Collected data
Segment Open
Lemma stored_used bn v a d : alloc_ok a -> file_ok a -> 0 <= bn < MAXFILE -> vslot a ip (idx bn) <> 0 -> 0 <= d < sb_size (v_sb a) ->
  used (v_disk (stored bn v a)) (v_sb a) d = used (v_disk a) (v_sb a) d.
Proof.
  intros Ha Hf Hbn Hn Hd. destruct (idx_range bn Hbn) as [Hi _]. destruct (fo_slot _ _ _ _ Hf _ Hi Hn) as [Hr _].
  destruct (layout_map _ _ _ d (ao_layout _ _ _ Ha) Hd) as (_ & _ & Hlt). unfold used. cbn. unfold set_block. by rewrite (proj2 (Z.eqb_neq _ _)) by lia.
Qed.

(** A change that keeps the slots and the free map. *)
Lemma same_shape a a' :
  alloc_ok a -> file_ok a -> v_sb a' = v_sb a -> v_held a' = v_held a -> length (v_inodes a') = length (v_inodes a) ->
  i_dev (inode_at a' ip) = i_dev (inode_at a ip) -> length (i_addrs (inode_at a' ip)) = length (i_addrs (inode_at a ip)) ->
  (forall k, vslot a' ip k = vslot a ip k) ->
  (forall d, 0 <= d < sb_size (v_sb a) -> used (v_disk a') (v_sb a) d = used (v_disk a) (v_sb a) d) -> alloc_ok a' /\ file_ok a'.
Proof.
  intros [A1 A2 A3] [F1 F2 F3 F4 F5] Esb Eh El Ed Ea Hs Hu. pose proof (ly_size _ _ _ A1). split; split; rewrite ?Esb, ?Eh, ?El, ?Ed, ?Ea; try done.
  - intros b Hb. rewrite Hu by lia. by apply A2.
  - intros b x E. destruct (A3 b x E) as [Hr Hus]. split; [done|]. by rewrite Hu by lia.
  - intros k Hk. rewrite Hs. intros Hnz. destruct (F4 k Hk Hnz) as [Hr Hus]. split; [done|]. by rewrite Hu by lia.
  - intros i k Hi Hk. rewrite !Hs. by apply F5.
Qed.

Lemma stored_ok bn v a : alloc_ok a -> file_ok a -> 0 <= bn < MAXFILE -> vslot a ip (idx bn) <> 0 -> alloc_ok (stored bn v a) /\ file_ok (stored bn v a).
Proof. intros Ha Hf Hbn Hn. apply (same_shape a); try done; [intros k; by apply stored_slot|intros d; by apply stored_used]. Qed.

Lemma stored_ext bn v a : alloc_ok a -> file_ok a -> 0 <= bn < MAXFILE -> vslot a ip (idx bn) <> 0 ->
  ext ds ip [idx bn] (fun i => if i / BSIZE =? bn then zget v (i mod BSIZE) else vbyte a ip i) a (stored bn v a).
Proof.
  intros Ha Hf Hbn Hn. pose proof (fun k => stored_slot bn v a k Ha Hf Hbn Hn) as Hs. destruct (idx_range bn Hbn) as [Hi _]. split; try done.
  - exists (i_addrs (inode_at a ip)). change (v_inodes (stored bn v a)) with (v_inodes a). by apply (same_inodes dev ds).
  - intros b Hb Hu. by rewrite stored_used.
  - intros k _ Hz. by rewrite Hs.
  - intros b _ Ho _. cbn. unfold set_block. rewrite (proj2 (Z.eqb_neq _ _)); [done|]. intros ->. apply Ho. split; [done|]. by exists (idx bn).
  - intros i Hir. unfold fbyte, fblock. rewrite Hs. destruct (block_split i ltac:(lia)) as (Ei & Hm & Hq).
    assert (HB : 0 < BSIZE) by done. assert (Hib : 0 <= i / BSIZE < MAXFILE) by nia. destruct (idx_range _ Hib) as [Hi' _].
    destruct (Z.eqb_spec (i / BSIZE) bn) as [->|Hne].
    + rewrite (proj2 (Z.eqb_neq _ 0)) by done. cbn. unfold set_block. by rewrite Z.eqb_refl.
    + destruct (Z.eqb_spec (vslot a ip (idx (i / BSIZE))) 0) as [|Hnz]; [done|]. cbn. unfold set_block. rewrite (proj2 (Z.eqb_neq _ _)); [done|].
      intros E. apply Hne. pose proof (fo_inj _ _ _ _ Hf _ _ Hi' Hi Hnz E) as Ex. clear - Ex. unfold idx in Ex.
      destruct (Z.ltb_spec (i / BSIZE) NDIRECT), (Z.ltb_spec bn NDIRECT); lia.
  - intros b Hb. unfold stored in Hb. apply elem_listed in Hb as [Hb|Hb]; [by left|]. right. right. exists (idx bn). split; [left|].
    rewrite Hs. subst b. done.
  - intros b Hb. apply elem_listed. by left.
Qed.

Lemma stored_spare bn v a n : alloc_ok a -> file_ok a -> 0 <= bn < MAXFILE -> vslot a ip (idx bn) <> 0 -> spare n a -> spare n (stored bn v a).
Proof.
  intros Ha Hf Hbn Hn (l & Hnd & Hl & H). exists l. split; [done|]. split; [done|]. eapply Forall_impl; [exact H|]. intros c [H1 H2].
  split; [done|]. change (v_sb (stored bn v a)) with (v_sb a). by rewrite stored_used.
Qed.

(** [bmap] with a count of the free blocks that are left for the rest of the write. *)
Lemma bmap_grow s a bn n :
  txn s a -> alloc_ok a -> file_ok a -> sb_size (v_sb a) <= BPB -> v_held a = ∅ -> 0 <= bn < MAXFILE -> room 7 a ->
  spare (S n + empty ip NDIRECT a) a ->
  twp (fun r s' => exists a', txn s' a' /\ alloc_ok a' /\ file_ok a' /\ ext ds ip [idx bn; NDIRECT] (vbyte a ip) a a' /\
         r = vslot a' ip (idx bn) /\ r <> 0 /\ spare (n + empty ip NDIRECT a') a')
    (bmap (S fuel) ip bn s).
Proof.
  intros Hs Ha Hf Hone Hh Hbn Hr Hsp. assert (H1 : (empty ip (idx bn) a <= 1)%nat) by (unfold empty; case_match; lia).
  destruct (Z.lt_ge_cases bn NDIRECT) as [Hlt|Hge].
  - eapply wp_mono; [apply (bmap_wp fuel d0 dev st ds p pid spurious ws ip Hds s a bn (n + empty ip NDIRECT a)); try done|].
    { eapply spare_le; [|exact Hsp]. unfold needs. rewrite (proj2 (Z.ltb_lt _ _)) by done. lia. }
    intros r s' (a' & T1 & T2 & T3 & T4 & T5 & T6 & T7 & T8). exists a'. repeat (split; [done|]). destruct (idx_range bn Hbn) as [_ Hne].
    unfold empty at 1. rewrite T8; [done|done|congruence|by right].
  - eapply wp_mono; [apply (bmap_wp fuel d0 dev st ds p pid spurious ws ip Hds s a bn n); try done|].
    { eapply spare_le; [|exact Hsp]. unfold needs. rewrite (proj2 (Z.ltb_ge _ _)) by done. lia. }
    intros r s' (a' & T1 & T2 & T3 & T4 & T5 & T6 & T7 & T8). exists a'. repeat (split; [done|]).
    assert (Hnz : vslot a' ip NDIRECT <> 0).
    { intros E. apply T6. rewrite T5, slot_indirect, E; [done|]. unfold idx. rewrite (proj2 (Z.ltb_ge _ _)) by done. lia. }
    unfold empty. rewrite (proj2 (Z.eqb_neq _ _)), Nat.add_0_r by done. done.
Qed.

(** One round: the block [bn] gets [bytes] at [o]. *)
Lemma write_block s a bn n o bytes :
  txn s a -> alloc_ok a -> file_ok a -> sb_size (v_sb a) <= BPB -> v_held a = ∅ -> 0 <= bn < MAXFILE -> room 7 a ->
  spare (S n + empty ip NDIRECT a) a -> (o + length bytes <= Z.to_nat BSIZE)%nat ->
  forall (f e : M fss (Z * Z)) (Q : (Z * Z) -> fss -> Prop),
  (forall s' a' l, txn s' a' -> alloc_ok a' -> file_ok a' -> vslot a' ip (idx bn) <> 0 -> spare (n + empty ip NDIRECT a') a' -> Z.of_nat (length l) = BSIZE ->
     (forall i, 0 <= i < MAXFILE * BSIZE -> i / BSIZE = bn -> vbyte a ip i = zget l (i mod BSIZE)) ->
     ext ds ip [idx bn; NDIRECT] (fun i => if i / BSIZE =? bn then zget (splice l o bytes) (i mod BSIZE) else vbyte a ip i) a a' -> twp Q (f s')) ->
  forall sr tot m, (forall s a, txn s a -> exists s', lift (either_copyin sr tot m) s = Ok (0, bytes) s' /\ txn s' a) ->
  twp Q ((addr <- bmap (S fuel) ip bn ;;
    bp <- fs_bread (S fuel) dev addr ;;
    r <- lift (either_copyin sr tot m) ;;
    lift (buf_set bp (fun b => set_buf_data (splice (buf_data b) o r.2) b)) ;;;
    if r.1 =? -1 then fs_brelse bp ;;; e else
    fs_log_write bp ;;;
    fs_brelse bp ;;;
    f) s).
Proof.
  intros Hs Ha Hf Hone Hh Hbn Hr Hsp Hlen f e Q HQ sr tot m Hin. eapply wp_call; [by apply bmap_grow|].
  intros r s1 (a1 & H1 & Ha1 & Hf1 & He1 & -> & Hnz & Hsp1). destruct (idx_range bn Hbn) as [Hi _].
  pose proof (ext_log_length _ _ _ _ _ _ _ Ha Hone He1 (t_nodup _ _ _ _ _ _ _ _ H1)) as HL. pose proof (x_held _ _ _ _ _ _ He1) as Hh1.
  rewrite Hh in Hh1. unfold room in Hr. rewrite Hh, map_size_empty in Hr. cbn [length] in HL. set (b := vslot a1 ip (idx bn)) in *.
  eapply (t_bread fuel); [exact H1|by rewrite Hh1|by apply slot_home|rewrite Hh1, map_size_empty; lia|]. intros bp s2 H2.
  destruct (Hin s2 _ H2) as (s3 & E3 & H3). eapply wp_bind_ok; [exact E3|]. cbn [fst snd]. change (0 =? -1) with false. cbn iota.
  set (l := v_disk a1 b). assert (Hl : Z.of_nat (length l) = BSIZE) by (eapply t_len; exact H1).
  destruct (t_update fuel d0 dev st p pid spurious ws s3 a1 b bp (fun x => set_buf_data (splice (buf_data x) o bytes) x) (splice l o bytes) H3)
    as (s4 & s5 & s6 & E4 & E5 & E6 & H6).
  { by rewrite Hh1. } { by apply slot_home. } { unfold room. rewrite Hh1, map_size_empty. lia. } { by intros x ->. }
  { rewrite length_splice; [done|]. lia. }
  eapply wp_bind_ok; [exact E4|]. eapply wp_bind_ok; [exact E5|]. eapply wp_bind_ok; [exact E6|].
  change (listed b (put b _ a1)) with (stored bn (splice l o bytes) a1) in H6. destruct (stored_ok bn (splice l o bytes) a1) as [Ha2 Hf2]; try done.
  apply (HQ s6 (stored bn (splice l o bytes) a1) l); try done.
  - by rewrite stored_slot.
  - unfold empty. rewrite stored_slot by done. by apply stored_spare.
  - intros i Hir Ei. rewrite <- (x_byte _ _ _ _ _ _ He1) by done. unfold fbyte, fblock. rewrite Ei. by rewrite (proj2 (Z.eqb_neq _ _)).
  - apply (ext_mono ds ip ([idx bn; NDIRECT] ++ [idx bn])); [set_solver|]. eapply (ext_trans dev ds ip Hds _ _ _ _ a a1); try done.
    eapply ext_fun; [|by apply stored_ext]. intros i Hir. cbn. case_match; [done|]. symmetry. by apply (x_byte _ _ _ _ _ _ He1).
Qed.

(** The slots that a write of [nb] blocks may fill. *)
Definition touched (off : Z) (nb : nat) : list Z := NDIRECT :: map idx (seqZ (off / BSIZE) (Z.of_nat nb)).

Lemma touched_next off m nb j : 0 <= off -> 0 <= m <= BSIZE - off mod BSIZE ->
  j ∈ [idx (off / BSIZE); NDIRECT] ++ touched (off + m) nb -> j ∈ touched off (S nb).
Proof.
  intros Ho Hm. assert (Hq : off / BSIZE <= (off + m) / BSIZE <= off / BSIZE + 1) by (revert Hm; change BSIZE with 1024; intros; dlia).
  unfold touched. rewrite !elem_of_app, !elem_of_cons, elem_of_nil, !list_elem_of_fmap.
  assert (Hhere : off / BSIZE ∈ seqZ (off / BSIZE) (Z.of_nat (S nb))) by (apply elem_of_seqZ; lia).
  intros [[->|[->|[]]]|[->|(x & -> & Hx)]]; [right; by exists (off / BSIZE)|by left|by left|].
  right. exists x. split; [done|]. apply elem_of_seqZ in Hx. apply elem_of_seqZ. lia.
Qed.

Lemma write_nothing a off nb bytes tot : file_ok a -> Z.of_nat (length bytes) <= tot ->
  ext ds ip (touched off nb) (over (vbyte a ip) off (drop (Z.to_nat tot) bytes)) a a.
Proof.
  intros Hf Ht. apply (ext_mono ds ip []); [by intros ? ?%elem_of_nil|]. apply (ext_refl dev); [|done]. intros i _. unfold over.
  rewrite drop_ge by lia. cbn [length]. rewrite Z.add_0_r. destruct (Z.leb_spec off i), (Z.ltb_spec i off); cbn; lia || done.
Qed.

(** The blocks of the file that [n] bytes at [off] lie in are there. *)
Definition filled (off n : Z) (a : view_) : Prop := forall bn, off / BSIZE <= bn -> bn * BSIZE < off + n -> vslot a ip (idx bn) <> 0.

Lemma filled_next off m n nb f a a' :
  0 <= off -> m = Z.min n (BSIZE - off mod BSIZE) -> off + n <= MAXFILE * BSIZE -> 0 < n -> vslot a ip (idx (off / BSIZE)) <> 0 ->
  ext ds ip (touched (off + m) nb) f a a' -> (m < n -> filled (off + m) (n - m) a') -> filled off n a'.
Proof.
  intros Ho Hm Hmax Hn Hz He Hf bn H1 H2. assert (HB : 0 < BSIZE) by done. destruct (block_split off Ho) as (Eo & Hom & Hq).
  destruct (Z.eq_dec bn (off / BSIZE)) as [->|Hne].
  - destruct (idx_range (off / BSIZE) ltac:(nia)) as [Hi _]. by rewrite (x_slot _ _ _ _ _ _ He).
  - assert (m < n) by nia. apply Hf; [done| |lia]. assert (off + m = BSIZE * (off / BSIZE + 1)) as -> by lia. rewrite Z.mul_comm, Z.div_mul; lia.
Qed.

Lemma writei_loop_wp k : forall s a bytes off tot nb,
  txn s a -> alloc_ok a -> file_ok a -> sb_size (v_sb a) <= BPB -> v_held a = ∅ -> (nb <= k)%nat -> room (7 + 3 * nb) a -> spare (nb + empty ip NDIRECT a) a ->
  0 <= off -> 0 <= tot <= Z.of_nat (length bytes) -> let n := Z.of_nat (length bytes) in off + (n - tot) <= MAXFILE * BSIZE ->
  (tot < n -> off mod BSIZE + (n - tot) <= Z.of_nat nb * BSIZE) ->
  twp (fun r s' => r = (n, off + (n - tot)) /\ exists a', txn s' a' /\ alloc_ok a' /\ file_ok a' /\ (tot < n -> filled off (n - tot) a') /\
         ext ds ip (touched off nb) (over (vbyte a ip) off (drop (Z.to_nat tot) bytes)) a a')
    (writei_loop (S fuel) k ip (Skernel bytes) off tot n s).
Proof.
  induction k as [|k IH]; intros s a bytes off tot nb Hs Ha Hf Hone Hh Hnb Hr Hsp Ho Ht n Hn Hk.
  all: assert (Hdone : n <= tot -> twp (fun r s' => r = (n, off + (n - tot)) /\ exists a', txn s' a' /\ alloc_ok a' /\ file_ok a' /\ (tot < n -> filled off (n - tot) a') /\
         ext ds ip (touched off nb) (over (vbyte a ip) off (drop (Z.to_nat tot) bytes)) a a') (ret (tot, off) s)) by
    (intros Hge; split; [f_equal; lia|]; exists a; do 3 (split; [done|]); split; [lia|by apply write_nothing; [|lia]]).
  { assert (n <= tot) by (destruct (block_split off Ho) as (_ & ? & _); destruct nb; lia). cbn [writei_loop]. rewrite (proj2 (Z.ltb_ge _ _)) by done. by apply Hdone. }
  cbn [writei_loop]. destruct (Z.ltb_spec tot n) as [Hlt|Hge]; cbn [negb].
  2:{ by apply Hdone. }
  unfold inode_get. mgo. rewrite (inode_at_get d0 dev st p pid ws ip s a Hs), (fo_dev _ _ _ _ Hf).
  destruct (block_split off Ho) as (Eo & Hom & Hq). assert (HB : 0 < BSIZE) by done. destruct nb as [|nb]; [lia|].
  set (m := Z.min (n - tot) (BSIZE - off mod BSIZE)). assert (Hm : 0 < m /\ m <= n - tot /\ m <= BSIZE - off mod BSIZE) by lia.
  assert (Hmax : MAXFILE * BSIZE = 274432) by done. assert (Hu : u32 (off + m) = off + m) by (unfold u32; rewrite Z.mod_small; lia).
  assert (Hbn : 0 <= off / BSIZE < MAXFILE) by nia.
  apply (write_block s a (off / BSIZE) nb (Z.to_nat (off mod BSIZE)) (take (Z.to_nat m) (drop (Z.to_nat tot) bytes))); try done.
  - unfold room in *. lia.
  - rewrite length_take, length_drop. lia.
  - intros s' a' l H' Ha' Hf' Hnz Hsp' Hl Hfl He. rewrite Hu. assert (Hr' : room (7 + 3 * nb) a').
    { pose proof (ext_log_length _ _ _ _ _ _ _ Ha Hone He (t_nodup _ _ _ _ _ _ _ _ H')). unfold room in *. rewrite (x_held _ _ _ _ _ _ He). cbn [length] in *. lia. }
    eapply wp_mono; [apply (IH s' a' bytes (off + m) (tot + m) nb); try done; try lia|].
    + by rewrite (x_sb _ _ _ _ _ _ He).
    + by rewrite (x_held _ _ _ _ _ _ He).
    + intros Hlt'. rewrite Z.sub_add_distr. apply next_chunk; lia.
    + intros r s2 [-> (a2 & H2 & Ha2 & Hf2 & Hfi & He2)]. split; [f_equal; lia|]. exists a2. do 3 (split; [done|]). split.
      { intros _. apply (filled_next off m (n - tot) nb _ a' a2 Ho eq_refl Hn ltac:(lia) Hnz He2). rewrite <- Z.sub_add_distr. intros. apply Hfi. lia. }
      eapply ext_mono; [intros j; by apply (touched_next off m nb j); [|lia]|]. eapply (ext_trans dev ds ip Hds _ _ _ _ a a'); try done.
      eapply ext_fun; [|exact He2]. intros i Hi. rewrite Z2Nat.inj_add, <- drop_drop by lia. unfold over at 2.
      rewrite (x_byte _ _ _ _ _ _ He) by done.
      symmetry. apply over_round; [lia|lia|rewrite length_drop; lia|lia|done|by apply Hfl].
  - intros s' a' H'. by apply t_copyin.
Qed.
Segment Closed
Work to be completed » Reprint exactly the lines above that start at the one with "- intros i Hir Ei." and end at the one with "j ∈ [idx (off", keeping both and adding none.

Response to the task »
  - intros i Hir Ei. rewrite <- (x_byte _ _ _ _ _ _ He1) by done. unfold fbyte, fblock. rewrite Ei. by rewrite (proj2 (Z.eqb_neq _ _)).
  - apply (ext_mono ds ip ([idx bn; NDIRECT] ++ [idx bn])); [set_solver|]. eapply (ext_trans dev ds ip Hds _ _ _ _ a a1); try done.
    eapply ext_fun; [|by apply stored_ext]. intros i Hir. cbn. case_match; [done|]. symmetry. by apply (x_byte _ _ _ _ _ _ He1).
Qed.

(** The slots that a write of [nb] blocks may fill. *)
Definition touched (off : Z) (nb : nat) : list Z := NDIRECT :: map idx (seqZ (off / BSIZE) (Z.of_nat nb)).

Lemma touched_next off m nb j : 0 <= off -> 0 <= m <= BSIZE - off mod BSIZE ->
  j ∈ [idx (off / BSIZE); NDIRECT] ++ touched (off + m) nb -> j ∈ touched off (S nb).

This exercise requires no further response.